** Opening INPUT DATA block **
Lemma str_rstrip_cons c rest :
  str_rstrip (String c rest) =
  match str_rstrip rest with
  | EmptyString => if is_space c then EmptyString else String c EmptyString
  | rest' => String c rest'
  end.
Proof. reflexivity. Qed.

Lemma all_space_app (a b : string) :
  all_space (a +:+ b) = all_space a && all_space b.
Proof.
  induction a as [|x a IH]; [reflexivity|].
  rewrite str_app_cons. cbn [all_space]. by rewrite IH, andb_assoc.
Qed.

Lemma str_lstrip_spec (s : string) :
  (exists a, s = a +:+ str_lstrip s /\ all_space a = true)
  /\ (forall c, str_first (str_lstrip s) = Some c -> is_space c = false).
Proof.
  induction s as [|c s ((a & IHs & IHa) & IHf)].
  - split; [by exists "" | discriminate].
  - cbn [str_lstrip]. destruct (is_space c) eqn:E.
    + split; [|exact IHf]. exists (String c a).
      rewrite str_app_cons, <- IHs. cbn [all_space]. by rewrite E, IHa.
    + split; [by exists ""|]. by intros ? [= <-].
Qed.

Lemma str_rstrip_spec (s : string) :
  (exists b, s = str_rstrip s +:+ b /\ all_space b = true)
  /\ (forall c, str_last (str_rstrip s) = Some c -> is_space c = false)
  /\ (forall c, str_rstrip s <> "" -> str_first s = Some c ->
                str_first (str_rstrip s) = Some c).
Proof.
  induction s as [|c s ((b & IHs & IHb) & IHl & IHf)].
  - split; [by exists ""|]. split; [discriminate | done].
  - rewrite str_rstrip_cons.
    destruct (str_rstrip s) as [|c' r'] eqn:E.
    + change (s = b) in IHs. destruct (is_space c) eqn:Ec.
      * split; [|split; [discriminate | done]].
        exists (String c b). rewrite IHs. cbn [all_space].
        by rewrite Ec, IHb.
      * split; [|split].
        -- exists b. by rewrite IHs.
        -- by intros ? [= <-].
        -- by intros ? _ [= <-].
    + split; [|split].
      * exists b. rewrite str_app_cons. by rewrite <- IHs.
      * exact IHl.
      * by intros ? _ [= <-].
Qed.

Lemma str_has_strip c s : str_has c (str_strip s) = true -> str_has c s = true.
Proof.
  unfold str_strip.
  destruct (str_lstrip_spec s) as ((a & Hs & _) & _).
  destruct (str_rstrip_spec (str_lstrip s)) as ((b & Hl & _) & _).
  intros H. rewrite Hs, Hl, !str_has_app, H. by rewrite orb_true_r.
Qed.

(** [strip] removes white space at both ends and nothing else: the
    argument is the result with white space before and after it, the
    result neither starts nor ends with white space, and stripping it
    again changes nothing. *)
Lemma str_strip_spec (s : string) :
  (exists a b, s = a +:+ str_strip s +:+ b
               /\ all_space a = true /\ all_space b = true)
  /\ (forall c, str_first (str_strip s) = Some c -> is_space c = false)
  /\ (forall c, str_last (str_strip s) = Some c -> is_space c = false)
  /\ str_strip (str_strip s) = str_strip s.
Proof.
  unfold str_strip.
  destruct (str_lstrip_spec s) as ((a & Hs & Ha) & Hfirst).
  destruct (str_rstrip_spec (str_lstrip s)) as ((b & Hl & Hb) & Hlast & Hkeep).
  assert (forall c, str_first (str_rstrip (str_lstrip s)) = Some c ->
                    is_space c = false) as Hfirst'.
  { intros c Hc. apply Hfirst.
    destruct (str_rstrip (str_lstrip s)) as [|x r] eqn:E; [discriminate|].
    injection Hc as ->. rewrite Hl. reflexivity. }
  split; [|split; [exact Hfirst' | split; [exact Hlast|]]].
  - exists a, b. split; [|by split]. rewrite Hs at 1. by rewrite Hl at 1.
  - assert (str_lstrip (str_rstrip (str_lstrip s))
            = str_rstrip (str_lstrip s)) as ->.
    { destruct (str_rstrip (str_lstrip s)) as [|x r] eqn:E; [reflexivity|].
      cbn [str_lstrip]. by rewrite (Hfirst' x eq_refl). }
    set (u := str_lstrip s) in *. clearbody u. clear.
    induction u as [|c u IH]; [reflexivity|].
    rewrite str_rstrip_cons.
    destruct (str_rstrip u) as [|c' r'] eqn:E.
    + destruct (is_space c) eqn:Ec; [reflexivity|].
      rewrite str_rstrip_cons. cbn [str_rstrip]. by rewrite Ec.
    + rewrite str_rstrip_cons, IH. reflexivity.
Qed.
** Closing INPUT DATA block **
- [PROBLEM STATEMENT] For this exercise, reproduce exactly each line from the one containing "destruct (str_rstrip u)" through the last line of the data, and no others.

- [SOLUTION]
    destruct (str_rstrip u) as [|c' r'] eqn:E.
    + destruct (is_space c) eqn:Ec; [reflexivity|].
      rewrite str_rstrip_cons. cbn [str_rstrip]. by rewrite Ec.
    + rewrite str_rstrip_cons, IH. reflexivity.
Qed.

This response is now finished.